• TASK REQUIREMENTS
Which of the lines below contain the string "substring"? Copy each one.

• STUDY MATERIAL
Definition Build (s : Builder) : error + Handler :=
  match connection s, channel s, globalRequests s with
  | Some conn, Some ch, Some reqs =>
      match Permissions conn with
      | Some (Some extensions) =>
          match extensions !! AuthenticatedUserID with
          | None => inl (ErrNew "no authenticated user id found")
          | Some userID =>
              match k8sHelper s with
              | None => inl (ErrNew "no k8s helper provided is nil")
              | Some _ =>
                  match log s with
                  | None => inl (ErrNew "no logger provided")
                  | Some lg => inr {|
                      h_connection := conn;
                      h_globalRequests := reqs;
                      h_channel := ch;
                      h_log := lg;
                      maxKeepAliveRetries := 3;
                      keepAliveInterval := 10;
                      newSessionHandler := newSession;
                      newDirectTCPIPHandler := newDirectTCPIP;
                      h_writeFileToContainer := writeFileToContainer;
                      h_user := NewK8sAPIUserWrapper
                        (MkIdentifier userID UserNamespace (User conn) "" "")
                    |}
                  end
              end
          end
      | _ => inl (ErrNew "connection malformed, permissions or extensions is nil")
      end
  | _, _, _ => inl (ErrNew "connection, channel or globalRequests is nil")
  end.

(** ** connection.go: keep-alive and global requests *)

(** The outcome of one keep-alive request. *)
Inductive tick : Type := Answered | NoAnswer.

(** The loop of [keepAlive] over the ticks until its context is done: [None] when it
    cancels the connection's context itself, else the failures in a row. *)
Fixpoint keepAlive_loop (maxRetries retries : nat) (ticks : list tick) : option nat :=
  match ticks with
  | [] => Some retries
  | t :: ticks' =>
      let retries := match t with NoAnswer => S retries | Answered => O end in
      if decide (maxRetries < retries)%nat then None else keepAlive_loop maxRetries retries ticks'
  end.

Definition keepAlive (c : Handler) (ticks : list tick) : option nat :=
  keepAlive_loop (maxKeepAliveRetries c) 0 ticks.
(* ===== verification/ServerLoop.v ===== *)
(** ssh/server.go: [Start] from its accept loop on. [Start] waits for the context, the accept
    loop, the goroutines of the connections ([validateAndProcessConnection]) and
    [periodicLogs] run beside it; they share the wait group and the counter of the current
    connections. A step is one call of one of them. What a connection does is
    [Connection.HandleGlobalConnection]. *)
From S2P Require Import Prelude.

(** The goroutine of a connection: in [ssh.NewServerConn], in [HandleGlobalConnection],
    returned, and between the two calls of its deferred function. *)
Inductive conn_goroutine : Type := Handshaking | Handling | Leaving | CountedDown.

#[export] Instance conn_goroutine_eq_dec : EqDecision conn_goroutine.
Proof. solve_decision. Defined.

(** The accept loop: in [Accept], with a connection before each of its three calls, or
    returned. *)
Inductive acceptor_at : Type := InAccept | HasConn | HasAdded | HasCounted | AcceptEnd.

(** [Start]: waiting for the context, closing the listener, in [Wait], returned. *)
Inductive server_phase : Type := Serving | ClosingListener | Waiting | Closed.

Record Server : Type := MkServer {
  srv_phase : server_phase;
  cancelled : bool;
  listening : bool;
  acceptor : acceptor_at;
  logging : bool;
  handleConnWG : nat;
  currentConnections : Z;
  conns : list conn_goroutine;
  logged : list Z
}.

(** When the loops are started. *)
Definition NewServer : Server := MkServer Serving false true InAccept true 0 0 [] [].

(** A connection's goroutine up to its deferred function: the handshake fails, or gives
    permissions and channels to a handler; the handler returns. *)
Inductive validateAndProcessConnection : conn_goroutine → conn_goroutine → Prop :=
  | conn_handshake : validateAndProcessConnection Handshaking Handling
  | conn_refused : validateAndProcessConnection Handshaking Leaving
  | conn_handled : validateAndProcessConnection Handling Leaving.

(** [periodicLogs]: whether it runs and what it has logged; a tick reads the counter. *)
Inductive periodicLogs (cancelled : bool) (currentConnections : Z) :
    bool → list Z → bool → list Z → Prop :=
  | logs_tick out : periodicLogs cancelled currentConnections true out true (out ++ [currentConnections])
  | logs_done out : cancelled = true → periodicLogs cancelled currentConnections true out false out.

Inductive server_step : Server → Server → Prop :=
  (* the signal handler *)
  | srv_cancel ph cx l ac lg wg cur cs out :
      server_step (MkServer ph cx l ac lg wg cur cs out) (MkServer ph true l ac lg wg cur cs out)
  (* the accept loop *)
  | srv_accept ph cx lg wg cur cs out :
      server_step (MkServer ph cx true InAccept lg wg cur cs out) (MkServer ph cx true HasConn lg wg cur cs out)
  | srv_accept_error ph cx lg wg cur cs out :
      server_step (MkServer ph cx true InAccept lg wg cur cs out) (MkServer ph cx true InAccept lg wg cur cs out)
  | srv_accept_closed ph cx lg wg cur cs out :
      server_step (MkServer ph cx false InAccept lg wg cur cs out) (MkServer ph cx false AcceptEnd lg wg cur cs out)
  | srv_add ph cx l lg wg cur cs out :
      server_step (MkServer ph cx l HasConn lg wg cur cs out) (MkServer ph cx l HasAdded lg (S wg) cur cs out)
  | srv_count ph cx l lg wg cur cs out :
      server_step (MkServer ph cx l HasAdded lg wg cur cs out) (MkServer ph cx l HasCounted lg wg (cur + 1) cs out)
  | srv_go ph cx l lg wg cur cs out :
      server_step (MkServer ph cx l HasCounted lg wg cur cs out)
                  (MkServer ph cx l InAccept lg wg cur (cs ++ [Handshaking]) out)
  (* the connections *)
  | srv_conn ph cx l ac lg wg cur cs1 c c' cs2 out : validateAndProcessConnection c c' →
      server_step (MkServer ph cx l ac lg wg cur (cs1 ++ c :: cs2) out)
                  (MkServer ph cx l ac lg wg cur (cs1 ++ c' :: cs2) out)
  | srv_wg_done ph cx l ac lg wg cur cs1 cs2 out :
      server_step (MkServer ph cx l ac lg (S wg) cur (cs1 ++ Leaving :: cs2) out)
                  (MkServer ph cx l ac lg wg cur (cs1 ++ CountedDown :: cs2) out)
  | srv_count_down ph cx l ac lg wg cur cs1 cs2 out :
      server_step (MkServer ph cx l ac lg wg cur (cs1 ++ CountedDown :: cs2) out)
                  (MkServer ph cx l ac lg wg (cur - 1) (cs1 ++ cs2) out)
  (* Start *)
  | srv_ctx_done l ac lg wg cur cs out :
      server_step (MkServer Serving true l ac lg wg cur cs out) (MkServer ClosingListener true l ac lg wg cur cs out)
  | srv_close cx l ac lg wg cur cs out :
      server_step (MkServer ClosingListener cx l ac lg wg cur cs out) (MkServer Waiting cx false ac lg wg cur cs out)
  | srv_waited cx l ac lg cur cs out :
      server_step (MkServer Waiting cx l ac lg 0 cur cs out) (MkServer Closed cx l ac lg 0 cur cs out)
  (* periodicLogs *)
  | srv_logs ph cx l ac lg lg' wg cur cs out out' : periodicLogs cx cur lg out lg' out' →
      server_step (MkServer ph cx l ac lg wg cur cs out) (MkServer ph cx l ac lg' wg cur cs out').

(** ** Lemmas *)

(** The connections that the wait group has to count, and those the loop is still about to
    start: counted by the wait group, by the counter, or by nothing yet. *)
Definition active (c : conn_goroutine) : Prop := c ≠ CountedDown.
#[local] Instance active_dec c : Decision (active c).
Proof. unfold active. apply _. Defined.
Definition actives (s : Server) : nat := length (filter active (conns s)).
Definition added (a : acceptor_at) : nat := match a with HasAdded | HasCounted => 1 | _ => 0 end.
Definition counted (a : acceptor_at) : nat := match a with HasCounted => 1 | _ => 0 end.
Definition in_hand (a : acceptor_at) : nat := match a with HasConn | HasAdded | HasCounted => 1 | _ => 0 end.

Definition server_inv (s : Server) : Prop :=
  handleConnWG s = (actives s + added (acceptor s))%nat ∧
  currentConnections s = Z.of_nat (length (conns s) + counted (acceptor s)) ∧
  Forall (λ n, 0 ≤ n)%Z (logged s) ∧
  (srv_phase s = Waiting ∨ srv_phase s = Closed → listening s = false) ∧
  (srv_phase s = Closed → (actives s + in_hand (acceptor s) ≤ 1)%nat).

Lemma actives_middle (l1 l2 : list conn_goroutine) c :
  length (filter active (l1 ++ c :: l2)) =
    (length (filter active (l1 ++ l2)) + if decide (active c) then 1 else 0)%nat.
Proof. rewrite !filter_app, filter_cons. case_decide; rewrite !length_app; simpl; lia. Qed.

Lemma conn_stays_active c c' : validateAndProcessConnection c c' → active c ∧ active c'.
Proof. by destruct 1. Qed.

Lemma server_inv_step s s' : server_step s s' → server_inv s → server_inv s'.
Proof.
  intros Hs (Hw & Hc & Ho & Hl & Hp). unfold server_inv, actives in *.
  destruct Hs; try match goal with H : periodicLogs _ _ _ _ _ _ |- _ => destruct H end;
    try match goal with H : validateAndProcessConnection _ _ |- _ => apply conn_stays_active in H as [Hact Hact'] end;
    simpl in *; rewrite ?actives_middle, ?length_app in *; simpl in *; rewrite ?app_nil_r in *;
    try (rewrite (decide_True _ _ Hact) in *; rewrite (decide_True _ _ Hact') in * );
    (split; [lia|split; [lia|split; [|split]]]);
    try solve [ done | intros E; specialize (Hp E); lia | intros [|]; discriminate
              | by intros E; apply Hl; intuition | intros E; specialize (Hl (or_intror E)); discriminate ].
  - intros _. destruct ac; simpl in *; lia.
  - apply Forall_app. split; [done|]. apply Forall_singleton. lia.
Qed.
(* ===== verification/K8sApi.v ===== *)
(** internal/k8sapi: the operations on the cluster.

    The Kubernetes API server, client-go's polling and the pods' life are a parameter
    ([KubeClient]); [KubeLaws] states the documented behaviour relied on: a key space
    of objects in which a create never overwrites. *)
From S2P Require Import Prelude Config StoreApi StoreWrapper Templates.

(** ** The cluster *)

Inductive PodPhase : Type := PodPending | PodRunning | PodSucceeded | PodFailed | PodUnknown.

(** The status of a pod, as far as it is read. *)
Record PodObj : Type := MkPod { Phase : PodPhase; PodIP : string }.

(** [errors.IsNotFound]. *)
Definition IsNotFound (e : error) : bool :=
  existsb (λ c, match c with ErrStatus code _ => bool_decide (code = "NotFound") | _ => false end)
          (error_chain e).

(** client-go: the typed clients' calls (a namespace of "" for the kinds without one)
    and the polling loops of package wait, with their timeout in seconds. *)
Class KubeClient (C : Type) : Type := {
  kube_Create : string → object → M C ();
  kube_GetStatefulSet : string → string → M C StatefulSetObj;
  kube_GetNamespace : string → M C NamespaceObj;
  kube_GetService : string → string → M C ServiceObj;
  kube_GetConfigMap : string → string → M C ConfigMapObj;
  kube_GetClusterRoleBinding : string → M C ClusterRoleBindingObj;
  kube_GetPod : string → string → M C PodObj;
  kube_ListPods : string → M C (list string);
  kube_Update : string → object → M C ();
  kube_PollImmediate : Z → M C bool → M C ();
  kube_Poll : Z → M C bool → M C ()
}.

Abbreviation obj_key := (string * string * string)%type.
Definition key_of (ns : string) (o : object) : obj_key := (object_kind o, ns, Name (object_meta o)).

(** The outcomes of a read: the object, a not found error when there is none, or
    another error. *)
Definition got {A} (wrap : A → object) (present : option object) (r : res A) : Prop :=
  match r with
  | Ret a => present = Some (wrap a)
  | Fail e => IsNotFound e = true → present = None
  | _ => False
  end.
(* ===== verification/PortForward.v ===== *)
(** internal/k8sapi/portForward.go and exec.go: the streams of a pod through the API
    server's SPDY connection.

    [CreatePodPortForward] is the step relation [pf_step]: a step is one statement of the
    function or one communication of the goroutines it starts (the reader of the error
    stream and the two copies), in any interleaving; [client_step] lets several forwards
    of one [Client] run at once, which share its [requestID]. What the pod and the ssh
    client send arrives at any time, as much of it as they like ([pf_run]); a read that has
    nothing to yield waits. *)
From S2P Require Import Prelude Config.

(** ** The connection *)

Inductive stream_type : Type := StreamTypeError | StreamTypeData.

#[export] Instance stream_type_eq_dec : EqDecision stream_type.
Proof. solve_decision. Defined.

Record stream_headers : Type := MkHeaders {
  StreamType : stream_type;
  PortHeader : string;
  PortForwardRequestIDHeader : string
}.

(** What is done with the connection and its streams. *)
Inductive pf_event : Type :=
  | Dialed
  | Created (h : stream_headers)
  | StreamClosed (t : stream_type)
  | Removed (t : stream_type)
  | ConnClosed.

(** ** The state of a call *)

(** The function: at a call, in its last [select], or returned. *)
Inductive main_at : Type :=
  | AtDial
  | AtRequestID
  | AtErrorStream
  | AtDataStream
  | AtSelect
  | Returned (err : option error).

(** The reader of the error stream: not started, in [ReadAll], in its send on [errorChan],
    or ended, and then the channel is closed. *)
Inductive reader_at : Type := NotReading | Reading | Reporting (e : error) | ReaderEnd.

(** A copy: not started, in [io.Copy], in its send on [streamRoutineDone], or ended. *)
Inductive copy_at : Type := NotCopying | Copying | Reported | CopyEnd.

(** [defers] are the deferred calls, the last one first. *)
Record pf_state : Type := MkForward {
  main : main_at;
  defers : list pf_event;
  events : list pf_event;
  call_id : option Z;
  reader : reader_at;
  down : copy_at;
  up : copy_at;
  from_remote : list (error + string);
  to_client : list string;
  from_client : list (error + string);
  to_remote : list string;
  error_out : option (error + string);      (* what ReadAll of the error stream yields *)
  pf_done : bool
}.

Definition at_main (m : main_at) (d e : list pf_event) (s : pf_state) : pf_state :=
  MkForward m d e (call_id s) (reader s) (down s) (up s) (from_remote s) (to_client s)
    (from_client s) (to_remote s) (error_out s) (pf_done s).
Definition set_call_id (n : Z) (s : pf_state) : pf_state :=
  MkForward (main s) (defers s) (events s) (Some n) (reader s) (down s) (up s) (from_remote s)
    (to_client s) (from_client s) (to_remote s) (error_out s) (pf_done s).
Definition set_reader (r : reader_at) (s : pf_state) : pf_state :=
  MkForward (main s) (defers s) (events s) (call_id s) r (down s) (up s) (from_remote s)
    (to_client s) (from_client s) (to_remote s) (error_out s) (pf_done s).
Definition set_down (c : copy_at) (l : list (error + string)) (w : list string) (s : pf_state) : pf_state :=
  MkForward (main s) (defers s) (events s) (call_id s) (reader s) c (up s) l w
    (from_client s) (to_remote s) (error_out s) (pf_done s).
Definition set_up (c : copy_at) (l : list (error + string)) (w : list string) (s : pf_state) : pf_state :=
  MkForward (main s) (defers s) (events s) (call_id s) (reader s) (down s) c (from_remote s)
    (to_client s) l w (error_out s) (pf_done s).
Definition pf_cancel (s : pf_state) : pf_state :=
  MkForward (main s) (defers s) (events s) (call_id s) (reader s) (down s) (up s) (from_remote s)
    (to_client s) (from_client s) (to_remote s) (error_out s) true.

(** [return err]: the deferred calls run; their errors are only logged. *)
Definition pf_return (err : option error) (s : pf_state) : pf_state :=
  at_main (Returned err) [] (events s ++ defers s) s.

(** [dataStream.Close()] before a return. *)
Definition close_data (s : pf_state) : pf_state :=
  at_main (main s) (defers s) (events s ++ [StreamClosed StreamTypeData]) s.

(** ** The steps *)

Section steps.
Variables (podName podPort : string).

Definition headers_for (t : stream_type) (requestID : Z) : stream_headers :=
  MkHeaders t podPort (Itoa requestID).

(** What the reader makes of what [io.ReadAll(errorStream)] returned. *)
Definition error_report (r : error + string) : reader_at :=
  match r with
  | inl err => Reporting (ErrNew ("error reading from error stream for " +:+ podName +:+ ":" +:+ podPort))
  | inr message =>
      if decide (message = "") then ReaderEnd
      else Reporting (ErrNew ("error during forward request to kubeapi " +:+ podName +:+ ":" +:+ podPort
                              +:+ " : " +:+ message))
  end.

(** A step of a call, from the client's [requestID] to that after it. *)
Inductive pf_step (n : Z) (s : pf_state) : Z → pf_state → Prop :=
  (* RoundTripperFor and Dial *)
  | step_dial_error e :
      main s = AtDial → pf_step n s n (pf_return (Some e) s)
  | step_dial :
      main s = AtDial →
      pf_step n s n (at_main AtRequestID (ConnClosed :: defers s) (events s ++ [Dialed]) s)
  (* requestID, under the mutex *)
  | step_request_id :
      main s = AtRequestID →
      pf_step n s (n + 1) (set_call_id n (at_main AtErrorStream (defers s) (events s) s))
  (* the error stream, which is not written to, and its reader *)
  | step_error_stream_error e :
      main s = AtErrorStream → pf_step n s n (pf_return (Some e) s)
  | step_error_stream i :
      main s = AtErrorStream → call_id s = Some i →
      pf_step n s n (set_reader Reading (at_main AtDataStream (Removed StreamTypeError :: defers s)
        (events s ++ [Created (headers_for StreamTypeError i); StreamClosed StreamTypeError]) s))
  (* the data stream and the copies *)
  | step_data_stream_error e :
      main s = AtDataStream → pf_step n s n (pf_return (Some e) s)
  | step_data_stream i :
      main s = AtDataStream → call_id s = Some i →
      pf_step n s n (set_down Copying (from_remote s) (to_client s)
        (set_up Copying (from_client s) (to_remote s)
          (at_main AtSelect (Removed StreamTypeData :: defers s)
            (events s ++ [Created (headers_for StreamTypeData i)]) s)))
  (* select *)
  | step_select_done :
      main s = AtSelect → pf_done s = true →
      pf_step n s n (pf_return (Some ctx_Canceled) (close_data s))
  | step_select_error e :
      main s = AtSelect → reader s = Reporting e →
      pf_step n s n (pf_return (Some e) (close_data (set_reader ReaderEnd s)))
  | step_select_closed :
      main s = AtSelect → reader s = ReaderEnd →
      pf_step n s n (pf_return None (close_data s))
  | step_select_down :
      main s = AtSelect → down s = Reported →
      pf_step n s n (pf_return None (set_down CopyEnd (from_remote s) (to_client s) s))
  | step_select_up :
      main s = AtSelect → up s = Reported →
      pf_step n s n (pf_return None (set_up CopyEnd (from_client s) (to_remote s) s))
  (* the reader of the error stream *)
  | step_read out :
      reader s = Reading → error_out s = Some out →
      pf_step n s n (set_reader (error_report out) s)
  | step_read_closed e r :
      reader s = Reading → main s = Returned r →
      pf_step n s n (set_reader (error_report (inl e)) s)
  (* the copy from the remote side: a chunk, the end of the stream or an error of the
     read, an error of the write; reads fail once the connection is closed *)
  | step_down b l :
      down s = Copying → from_remote s = inr b :: l →
      pf_step n s n (set_down Copying l (to_client s ++ [b]) s)
  | step_down_read_end e l :
      down s = Copying → from_remote s = inl e :: l →
      pf_step n s n (set_down Reported l (to_client s) s)
  | step_down_write_error b l :
      down s = Copying → from_remote s = inr b :: l →
      pf_step n s n (set_down Reported l (to_client s) s)
  | step_down_closed r :
      down s = Copying → main s = Returned r →
      pf_step n s n (set_down Reported (from_remote s) (to_client s) s)
  (* the copy to the remote side *)
  | step_up b l :
      up s = Copying → from_client s = inr b :: l →
      pf_step n s n (set_up Copying l (to_remote s ++ [b]) s)
  | step_up_read_end e l :
      up s = Copying → from_client s = inl e :: l →
      pf_step n s n (set_up Reported l (to_remote s) s)
  | step_up_write_error b l :
      up s = Copying → from_client s = inr b :: l →
      pf_step n s n (set_up Reported l (to_remote s) s)
  (* the caller's context *)
  | step_pf_cancel :
      pf_done s = false → pf_step n s n (pf_cancel s).
(* ===== verification/Installer.v ===== *)
(** cli/installer and cli/terminate: the installation of the applications on a new
    cluster, the helm chart it checks and runs, and the saving of the users' state.

    [installer] is the installer's receiver: the cluster behind its client, the shared
    store once connected, and [sshData]. *)
From S2P Require Import Prelude Config StoreApi EtcdStore StoreWrapper Templates K8sApi SshKube.

(** ** net.SplitHostPort *)

Definition colon : Ascii.ascii := Ascii.ascii_of_nat 58.
Definition lbracket : Ascii.ascii := Ascii.ascii_of_nat 91.
Definition rbracket : Ascii.ascii := Ascii.ascii_of_nat 93.

Fixpoint IndexByte (s : string) (c : Ascii.ascii) : option nat :=
  match s with
  | EmptyString => None
  | String a s' => if decide (a = c) then Some 0 else S <$> IndexByte s' c
  end.

Fixpoint LastIndexByte (s : string) (c : Ascii.ascii) : option nat :=
  match s with
  | EmptyString => None
  | String a s' =>
      match LastIndexByte s' c with
      | Some i => Some (S i)
      | None => if decide (a = c) then Some 0 else None
      end
  end.

Definition SplitHostPort (hostport : string) : error + (string * string) :=
  let addrErr why := inl (ErrExt ("address " +:+ hostport +:+ ": " +:+ why)) in
  let missingPort := addrErr "missing port in address" in
  let tooManyColons := addrErr "too many colons in address" in
  match LastIndexByte hostport colon with
  | None => missingPort
  | Some i =>
      let finish host j k :=
        if IndexByte (str_drop j hostport) lbracket is Some _ then addrErr "unexpected '[' in address"
        else if IndexByte (str_drop k hostport) rbracket is Some _ then addrErr "unexpected ']' in address"
        else inr (host, str_drop (i + 1) hostport) in
      if HasPrefix hostport "[" then
        match IndexByte hostport rbracket with
        | None => addrErr "missing ']' in address"
        | Some e =>
            if decide (e + 1 = String.length hostport)%nat then missingPort
            else if decide (e + 1 = i)%nat
                 then finish (String.substring 1 (e - 1) hostport) 1%nat (e + 1)%nat
            else if HasPrefix (str_drop (e + 1) hostport) ":" then tooManyColons
            else missingPort
        end
      else
        let host := String.substring 0 i hostport in
        if IndexByte host colon is Some _ then tooManyColons else finish host 0%nat 0%nat
  end.
(* ===== verification/Bootstrapper.v ===== *)
(** cli/bootstrapper/kubernetes: the bootstrap of a Kubernetes cluster on the new machines,
    by kubeadm over their agents.

    [bootstrapper] is the receiver with the machines it talks to, the client's working
    directory and its [KUBECONFIG]. The agents' gRPC client is the class [AgentClient]
    (implemented at the end by [VmApi]'s agents), encoding/pem, crypto/x509 and kubeadm's
    token code are parameters. The goroutines of [JoinClusterCoordinator] run in an
    [Errgroup], under any schedule. *)
From S2P Require Import Prelude Config Errgroup TermSize ExecStream VmApi.

(** ** The parameters *)

(** The client side of the agents' API over a connection, the agents behind it, and the
    caller's context ([ctx_Err] is nil while it is not done). What [Recv] of an execution's
    stream yields is a list; past its end it waits. *)
Class AgentClient (W : Type) : Type := {
  grpc_Dial : string → M W positive;
  conn_Close : positive → M W ();
  api_WriteFile : positive → string → string → string → M W ();
  api_ReadFile : positive → string → string → M W string;
  api_ExecReturnStream : positive → string → list string → M W (list (error + return_response));
  ctx_Err : M W (option error);
  conn_target : positive → string
}.

(** encoding/pem, crypto/x509, crypto/rsa and kubeadm's pubkeypin. *)
Class Pki : Type := {
  Cert : Type;
  CaKey : Type;
  RsaKey : Type;
  pem_Decode : string → option string;
  pem_EncodeToMemory : string → string → string;
  x509_ParseCertificate : string → error + Cert;
  x509_ParsePKCS1PrivateKey : string → error + CaKey;
  x509_MarshalPKCS1PrivateKey : RsaKey → string;
  x509_CreateCertificate : Cert → Cert → RsaKey → CaKey → error + string;
  rsa_GenerateKey : error + RsaKey;
  pubkeypin_Hash : Cert → string
}.

(** kubeadm's bootstrap tokens: the random string, its check, and the creation in a
    cluster behind a client. *)
Record BootstrapToken : Type := MkBootstrapToken {
  bt_Token : string;
  bt_Description : string;
  bt_TTL : Z
}.
Class TokenApi (K : Type) : Type := {
  GenerateBootstrapToken : error + string;
  NewBootstrapTokenString : string → error + string;
  CreateNewTokens : list BootstrapToken → M K ()
}.

(** The working directory and the environment: how the calls on [admin.conf] end, and the
    client that the file with the given content leads to. *)
Record local_calls (K : Type) : Type := MkLocal {
  os_Create : option error;
  file_Write : option error;
  file_Close : option error;
  os_Setenv : option error;
  client_for : option string → error + K
}.
Arguments MkLocal {K}.
Arguments os_Create {K}.
Arguments file_Write {K}.
Arguments file_Close {K}.
Arguments os_Setenv {K}.
Arguments client_for {K}.

Record BootstrapTokenDiscovery : Type := MkDiscovery {
  Token : string;
  APIServerEndpoint : string;
  CACertHashes : list string
}.

(** ** kubernetes.go: the receiver *)

Record bootstrapper (W K : Type) : Type := MkBootstrapper {
  vms : W;
  k8s_client : option K;
  adminConf : option string;
  controlPlaneIP : string;
  workerIPs : gmap string string;
  k8sConfig : string;
  cwd : gmap string string;
  KUBECONFIG : option string
}.
Arguments MkBootstrapper {W K}.
Arguments vms {W K}.
Arguments k8s_client {W K}.
Arguments adminConf {W K}.
Arguments controlPlaneIP {W K}.
Arguments workerIPs {W K}.
Arguments k8sConfig {W K}.
Arguments cwd {W K}.
Arguments KUBECONFIG {W K}.

(** The loop over the masters keeps the last one it visits. *)
Definition NewBootstrapper {W K} `{RangeOrder} (w : W) (env : option string)
    (nodes : NodeInformation) (k8sConfig : string) : bootstrapper W K :=
  MkBootstrapper w None None (foldl (λ _ (m : string * string), m.2) "" (range (Masters nodes)))
    (Workers nodes) k8sConfig ∅ env.

Section methods.
Context {W K : Type} `{AgentClient W} `{Pki} `{TokenApi K} `{RangeOrder}.
Variable os : local_calls K.
Abbreviation B := (bootstrapper W K).

Definition set_vms (w : W) (b : B) : B :=
  MkBootstrapper w (k8s_client b) (adminConf b) (controlPlaneIP b) (workerIPs b) (k8sConfig b)
    (cwd b) (KUBECONFIG b).
Definition set_client (k : option K) (b : B) : B :=
  MkBootstrapper (vms b) k (adminConf b) (controlPlaneIP b) (workerIPs b) (k8sConfig b)
    (cwd b) (KUBECONFIG b).
Definition set_adminConf (c : string) (b : B) : B :=
  MkBootstrapper (vms b) (k8s_client b) (Some c) (controlPlaneIP b) (workerIPs b) (k8sConfig b)
    (cwd b) (KUBECONFIG b).
Definition write_cwd (name content : string) (b : B) : B :=
  MkBootstrapper (vms b) (k8s_client b) (adminConf b) (controlPlaneIP b) (workerIPs b) (k8sConfig b)
    (<[name := content]> (cwd b)) (KUBECONFIG b).
Definition setenv (val : string) (b : B) : B :=
  MkBootstrapper (vms b) (k8s_client b) (adminConf b) (controlPlaneIP b) (workerIPs b) (k8sConfig b)
    (cwd b) (Some val).

Definition on_vms {A} : M W A → M B A := zoom vms set_vms.

(** A connection to the agent at [ip], closed whatever follows; the close's error is
    dropped. *)
Definition with_agent {A} (ip : string) (body : positive → M W A) : M W A :=
  conn ← grpc_Dial (JoinHostPort ip PublicAPIport);
  defer (attempt (conn_Close conn);; mret ()) (body conn).

(** ** exec.go *)

Definition Output (d : return_response) : string :=
  match d with Resp_Output o => o | Resp_Log _ => "" end.

(** The loop over the stream of an execution: it ends with the first output that is not
    empty; the logs are printed. *)
Fixpoint recv_output (msgs : list (error + return_response)) : M W string :=
  done ← ctx_Err;
  match done with
  | Some err => fail err
  | None =>
      match msgs with
      | [] => block
      | inl err :: _ => fail err
      | inr data :: msgs' =>
          if decide (Output data = "") then recv_output msgs' else mret (Output data)
      end
  end.

Definition executeWriteInitConfiguration (client : positive) (initConfigKubernetes : string) : M W () :=
  api_WriteFile client "/tmp" "kubeadmconf.yaml" initConfigKubernetes.

Definition kubeadm : string := "/usr/bin/kubeadm".
Definition init_args : list string :=
  ["init"; "--config"; "/tmp/kubeadmconf.yaml"; "--node-name"; "delegatio-master-0"; "--v=1";
   "--skip-certificate-key-print"].

Definition executeKubeadm (client : positive) : M W string :=
  resp ← api_ExecReturnStream client kubeadm init_args;
  recv_output resp.

Definition InstallKubernetes (kubernetesInitConfiguration : string) : M B () := λ b,
  on_vms (with_agent (controlPlaneIP b) (λ client,
    executeWriteInitConfiguration client kubernetesInitConfiguration;;
    executeKubeadm client;; mret ())) b.

(** *** The joining of the workers *)

Definition join_args (joinToken : BootstrapTokenDiscovery) (hash id : string) : list string :=
  ["join"; APIServerEndpoint joinToken; "--token"; Token joinToken;
   "--discovery-token-ca-cert-hash"; hash; "--node-name"; id].

(** [joinCluster] in its goroutine: before the dial, before the execution, in the loop, or
    returned. *)
Inductive join_at : Type :=
  | JoinDial
  | JoinExec (conn : positive)
  | JoinLoop (conn : positive) (msgs : list (error + return_response))
  | JoinEnd (err : option error).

• SOLUTION TO THE PROBLEM
                 then finish (String.substring 1 (e - 1) hostport) 1%nat (e + 1)%nat
        let host := String.substring 0 i hostport in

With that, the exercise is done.